For Sutherland, it is a fine balance. He added: “In terms of an open plan office, it’s actually quite a cold form of communication because it tends to formalise behaviours.
“Online, however, you have many of the advantages of face-to-face but for some of your team who are introverted it can be even better because it is less tiring – you can turn your screen off if you’re exhausted, you can go on mute and go to the loo, it works surprisingly well.
“Humans are massively visual so we can do a pretty good job of imagining that we are physically in the meeting. The fact that the majority felt more productive in these conditions is an extraordinary revelation.”
He said that for people who are introverts, the modern office where people are essentially visible in a semi-social setting all the time is probably cognitively not very optimal. It’s much more likely that extroverts end up setting the pace.
Sutherland added: “It’s much easier to say, ‘Let’s all go to the pub!’ than it is to say, ‘Let’s all go home and watch television in our underpants…’ So I would argue that modern office life is heavily calibrated towards extrovert tastes.”

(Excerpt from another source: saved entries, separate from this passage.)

(** New ends for a detached server. *)
Lemma links_new_ends c i names rn :
  links c → 0 ≤ i < cfg_n c → conn c i = false → fresh_names c names →
  ends_made names (seqZ 0 (cfg_n c)) (cfg_net c) rn →
  links (set_net (λ _, rn)
    (set_endnames (<[Z.to_nat i := Some (map names (seqZ 0 (cfg_n c)))]> (endnames c)) c)).
Proof.
  intros L Hi Hoff [Hinj Hfresh] [He Hnew Hold _].
  set (c' := set_net _ _).
  assert (0 ≤ i < go_len (endnames c)) as Hie by (rewrite (lk_ends_len _ L); lia).
  assert (∀ i' j', ename c' i' j' = if decide (i' = i)
    then go_at (map names (seqZ 0 (cfg_n c))) j' else ename c i' j') as Hname.
  { intros i' j'. unfold ename. simpl. rewrite go_at_insert by done. by case_decide. }
  assert (∀ j e, go_at (map names (seqZ 0 (cfg_n c))) j = Some e → 0 ≤ j < cfg_n c ∧ e = names j)
    as Hat.
  { intros j e Hj. pose proof (go_at_range _ _ _ Hj) as Hr. unfold go_len in Hr.
    rewrite length_fmap, length_seqZ in Hr. split; [lia|]. apply go_at_Some in Hj as [_ Hj].
    rewrite list_lookup_fmap, lookup_seqZ_lt in Hj by lia. simpl in Hj. injection Hj as <-.
    f_equal. lia. }
  assert (∀ i' j' e j, 0 ≤ j < cfg_n c → ename c i' j' = Some e → e ≠ names j) as Hdiff.
  { intros i' j' e j Hj HE ->. apply (Hfresh j Hj). by apply (lk_end _ L i' j'). }
  assert (∀ j, conn c' j = conn c j) as Hcc by done.
  split; [apply L|apply L|simpl; rewrite go_len_insert; apply L|..].
  - intros i' es. simpl. rewrite go_at_insert by done. case_decide; [|apply L].
    intros [= <-]. unfold go_len. rewrite length_fmap, length_seqZ. pose proof (lk_n _ L). lia.
  - intros i'. rewrite Hcc. simpl. rewrite go_at_insert by done. case_decide; [eauto|apply L].
  - intros i1 j1 i2 j2 e. rewrite !Hname. repeat case_decide; intros H1 H2.
    + apply Hat in H1 as [? ->], H2 as [? H2]. subst. auto.
    + apply Hat in H1 as [? ->]. by destruct (Hdiff _ _ _ j1 ltac:(lia) H2).
    + apply Hat in H2 as [? ->]. by destruct (Hdiff _ _ _ j2 ltac:(lia) H1).
    + by eapply (lk_inj _ L).
  - intros i' j' e. rewrite Hname, !Hcc. change (cfg_net c') with rn. case_decide; intros HE.
    + apply Hat in HE as [Hj ->]. destruct (Hnew j') as [-> ->]; [apply elem_of_seqZ; lia|].
      subst i'. rewrite Hoff, He. split_and!; [|done..]. right. exists j'.
      rewrite elem_of_seqZ. split; [lia|done].
    + destruct (Hold (inr e)) as [Hen Hcn].
      { intros j Hj%elem_of_seqZ [= ->]. by apply (Hdiff i' j' (names j) j); [lia|..]. }
      rewrite He, Hen, Hcn. destruct (lk_end _ L _ _ _ HE) as (? & ? & ?). auto.
Qed.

However, another consequence of the WFH movement is that “serendipitous meetings” have disappeared, because people have not been able to attend business conferences and events.
He explained: “Without accidental meetings the industry will become less imaginative and less well-informed overtime. There are some replacements to that such as webinars and online conferences. I’ve often felt that the people who attend conferences and things like Cannes Lions aren’t the people that really need to be there. It tends to be senior people who have been several times before. The people who really need to go are the up and coming people who have the most to gain.
“We need to try and find alternatives to the way in which people meet randomly at face-to-face events. I encourage my team to go on more podcasts, give talks online and make more noise because then, you may not find out about other people, but at least they will find out about you. Fame massively increases the likelihood that you will end up connecting with interesting and valuable people.”